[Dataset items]

"""

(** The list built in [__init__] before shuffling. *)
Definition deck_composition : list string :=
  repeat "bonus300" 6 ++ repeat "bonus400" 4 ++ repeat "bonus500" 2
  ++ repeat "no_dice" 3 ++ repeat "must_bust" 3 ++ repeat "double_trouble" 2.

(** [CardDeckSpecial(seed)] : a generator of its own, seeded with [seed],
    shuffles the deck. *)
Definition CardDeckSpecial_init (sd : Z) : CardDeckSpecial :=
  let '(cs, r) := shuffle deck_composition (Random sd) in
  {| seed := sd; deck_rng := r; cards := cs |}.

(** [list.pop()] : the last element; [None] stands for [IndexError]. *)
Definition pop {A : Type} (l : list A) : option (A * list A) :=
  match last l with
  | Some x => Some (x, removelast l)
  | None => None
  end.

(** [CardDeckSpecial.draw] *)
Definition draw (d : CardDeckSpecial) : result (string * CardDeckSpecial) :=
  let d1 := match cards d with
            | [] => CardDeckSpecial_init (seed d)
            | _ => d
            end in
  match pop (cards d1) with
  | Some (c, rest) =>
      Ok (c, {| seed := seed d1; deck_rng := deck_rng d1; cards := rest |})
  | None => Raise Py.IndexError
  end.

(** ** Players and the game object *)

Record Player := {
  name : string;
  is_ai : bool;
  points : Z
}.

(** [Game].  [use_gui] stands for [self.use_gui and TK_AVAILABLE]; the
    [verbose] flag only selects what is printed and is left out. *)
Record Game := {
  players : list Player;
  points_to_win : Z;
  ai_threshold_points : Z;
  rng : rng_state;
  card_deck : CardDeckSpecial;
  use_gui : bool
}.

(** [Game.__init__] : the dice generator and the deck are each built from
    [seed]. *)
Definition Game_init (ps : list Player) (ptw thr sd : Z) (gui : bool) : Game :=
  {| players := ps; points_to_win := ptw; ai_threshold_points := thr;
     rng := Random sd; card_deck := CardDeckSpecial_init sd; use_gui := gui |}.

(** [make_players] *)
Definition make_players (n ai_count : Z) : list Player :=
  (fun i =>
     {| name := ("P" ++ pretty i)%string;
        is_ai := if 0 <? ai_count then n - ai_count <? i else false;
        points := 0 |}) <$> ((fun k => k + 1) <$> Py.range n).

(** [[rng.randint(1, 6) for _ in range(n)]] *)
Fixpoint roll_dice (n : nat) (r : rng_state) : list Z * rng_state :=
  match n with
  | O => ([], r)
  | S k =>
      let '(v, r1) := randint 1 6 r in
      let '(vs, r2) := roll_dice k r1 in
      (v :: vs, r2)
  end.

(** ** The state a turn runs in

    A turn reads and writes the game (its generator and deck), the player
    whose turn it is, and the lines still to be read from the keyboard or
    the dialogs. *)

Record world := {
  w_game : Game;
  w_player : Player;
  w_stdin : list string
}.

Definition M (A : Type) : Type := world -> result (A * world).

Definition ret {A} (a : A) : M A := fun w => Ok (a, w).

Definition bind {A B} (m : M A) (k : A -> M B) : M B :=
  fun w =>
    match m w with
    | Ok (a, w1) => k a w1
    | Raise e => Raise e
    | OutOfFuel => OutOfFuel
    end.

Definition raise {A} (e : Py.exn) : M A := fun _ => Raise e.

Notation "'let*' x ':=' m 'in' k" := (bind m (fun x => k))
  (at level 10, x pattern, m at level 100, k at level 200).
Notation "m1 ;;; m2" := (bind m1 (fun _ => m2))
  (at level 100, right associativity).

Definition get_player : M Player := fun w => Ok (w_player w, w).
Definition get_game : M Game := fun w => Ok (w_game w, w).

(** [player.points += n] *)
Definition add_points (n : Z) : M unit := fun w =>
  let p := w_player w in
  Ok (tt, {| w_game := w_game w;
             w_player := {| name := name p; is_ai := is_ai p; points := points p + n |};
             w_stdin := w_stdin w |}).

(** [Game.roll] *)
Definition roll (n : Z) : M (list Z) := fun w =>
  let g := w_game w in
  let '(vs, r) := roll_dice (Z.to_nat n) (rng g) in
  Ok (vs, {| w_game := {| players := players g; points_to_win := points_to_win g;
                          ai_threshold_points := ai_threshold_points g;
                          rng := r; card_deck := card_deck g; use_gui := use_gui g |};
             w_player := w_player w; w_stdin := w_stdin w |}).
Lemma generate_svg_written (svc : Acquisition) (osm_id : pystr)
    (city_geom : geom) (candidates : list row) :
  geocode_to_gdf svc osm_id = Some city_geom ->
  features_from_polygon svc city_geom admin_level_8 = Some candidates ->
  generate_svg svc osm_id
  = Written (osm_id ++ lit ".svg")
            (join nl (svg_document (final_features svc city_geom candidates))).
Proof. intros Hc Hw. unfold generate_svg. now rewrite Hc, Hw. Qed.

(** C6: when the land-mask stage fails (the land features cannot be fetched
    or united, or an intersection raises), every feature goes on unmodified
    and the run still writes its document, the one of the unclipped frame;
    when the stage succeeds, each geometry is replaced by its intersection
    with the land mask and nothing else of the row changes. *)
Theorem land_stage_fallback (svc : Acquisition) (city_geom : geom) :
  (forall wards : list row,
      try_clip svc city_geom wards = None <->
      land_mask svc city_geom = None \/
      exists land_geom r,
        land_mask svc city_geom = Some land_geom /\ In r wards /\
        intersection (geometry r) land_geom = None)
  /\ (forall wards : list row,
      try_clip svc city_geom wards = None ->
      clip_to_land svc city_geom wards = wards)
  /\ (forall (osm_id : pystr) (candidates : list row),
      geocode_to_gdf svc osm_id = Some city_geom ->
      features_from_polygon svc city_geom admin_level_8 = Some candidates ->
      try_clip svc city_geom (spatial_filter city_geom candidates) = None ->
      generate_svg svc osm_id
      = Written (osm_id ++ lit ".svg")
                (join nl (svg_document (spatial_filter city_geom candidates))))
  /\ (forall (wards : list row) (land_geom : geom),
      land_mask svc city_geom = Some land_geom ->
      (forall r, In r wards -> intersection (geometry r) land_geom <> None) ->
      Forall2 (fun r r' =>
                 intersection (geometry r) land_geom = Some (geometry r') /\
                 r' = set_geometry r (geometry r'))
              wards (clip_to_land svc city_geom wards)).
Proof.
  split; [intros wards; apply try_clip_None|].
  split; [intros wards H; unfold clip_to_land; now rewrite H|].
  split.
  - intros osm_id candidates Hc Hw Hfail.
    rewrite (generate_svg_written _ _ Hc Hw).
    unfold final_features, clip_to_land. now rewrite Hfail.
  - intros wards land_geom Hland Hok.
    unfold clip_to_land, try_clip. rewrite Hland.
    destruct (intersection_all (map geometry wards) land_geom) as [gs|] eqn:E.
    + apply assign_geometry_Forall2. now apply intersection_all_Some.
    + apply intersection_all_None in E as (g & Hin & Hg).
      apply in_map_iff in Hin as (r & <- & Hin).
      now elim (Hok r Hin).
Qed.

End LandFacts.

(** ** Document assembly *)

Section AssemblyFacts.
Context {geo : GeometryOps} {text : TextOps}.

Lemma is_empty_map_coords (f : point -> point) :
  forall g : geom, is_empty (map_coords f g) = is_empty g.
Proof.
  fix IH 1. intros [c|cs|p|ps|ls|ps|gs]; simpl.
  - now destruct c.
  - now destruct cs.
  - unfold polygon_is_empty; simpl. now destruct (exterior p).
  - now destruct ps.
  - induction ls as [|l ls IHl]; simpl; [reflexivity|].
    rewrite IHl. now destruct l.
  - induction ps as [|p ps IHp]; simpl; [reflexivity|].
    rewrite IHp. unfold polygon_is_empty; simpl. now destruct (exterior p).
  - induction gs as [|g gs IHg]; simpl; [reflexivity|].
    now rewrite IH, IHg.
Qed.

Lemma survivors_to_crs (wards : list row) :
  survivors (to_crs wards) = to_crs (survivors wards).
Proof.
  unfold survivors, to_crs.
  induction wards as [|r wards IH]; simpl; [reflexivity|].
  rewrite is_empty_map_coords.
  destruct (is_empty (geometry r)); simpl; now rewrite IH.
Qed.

"""

● **The task**
Print exactly the lines above from the one with "split; [intros wards H;" to the one with "- now destruct cs.", including both.

● **Answer below**
  split; [intros wards H; unfold clip_to_land; now rewrite H|].
  split.
  - intros osm_id candidates Hc Hw Hfail.
    rewrite (generate_svg_written _ _ Hc Hw).
    unfold final_features, clip_to_land. now rewrite Hfail.
  - intros wards land_geom Hland Hok.
    unfold clip_to_land, try_clip. rewrite Hland.
    destruct (intersection_all (map geometry wards) land_geom) as [gs|] eqn:E.
    + apply assign_geometry_Forall2. now apply intersection_all_Some.
    + apply intersection_all_None in E as (g & Hin & Hg).
      apply in_map_iff in Hin as (r & <- & Hin).
      now elim (Hok r Hin).
Qed.

End LandFacts.

(** ** Document assembly *)

Section AssemblyFacts.
Context {geo : GeometryOps} {text : TextOps}.

Lemma is_empty_map_coords (f : point -> point) :
  forall g : geom, is_empty (map_coords f g) = is_empty g.
Proof.
  fix IH 1. intros [c|cs|p|ps|ls|ps|gs]; simpl.
  - now destruct c.
  - now destruct cs.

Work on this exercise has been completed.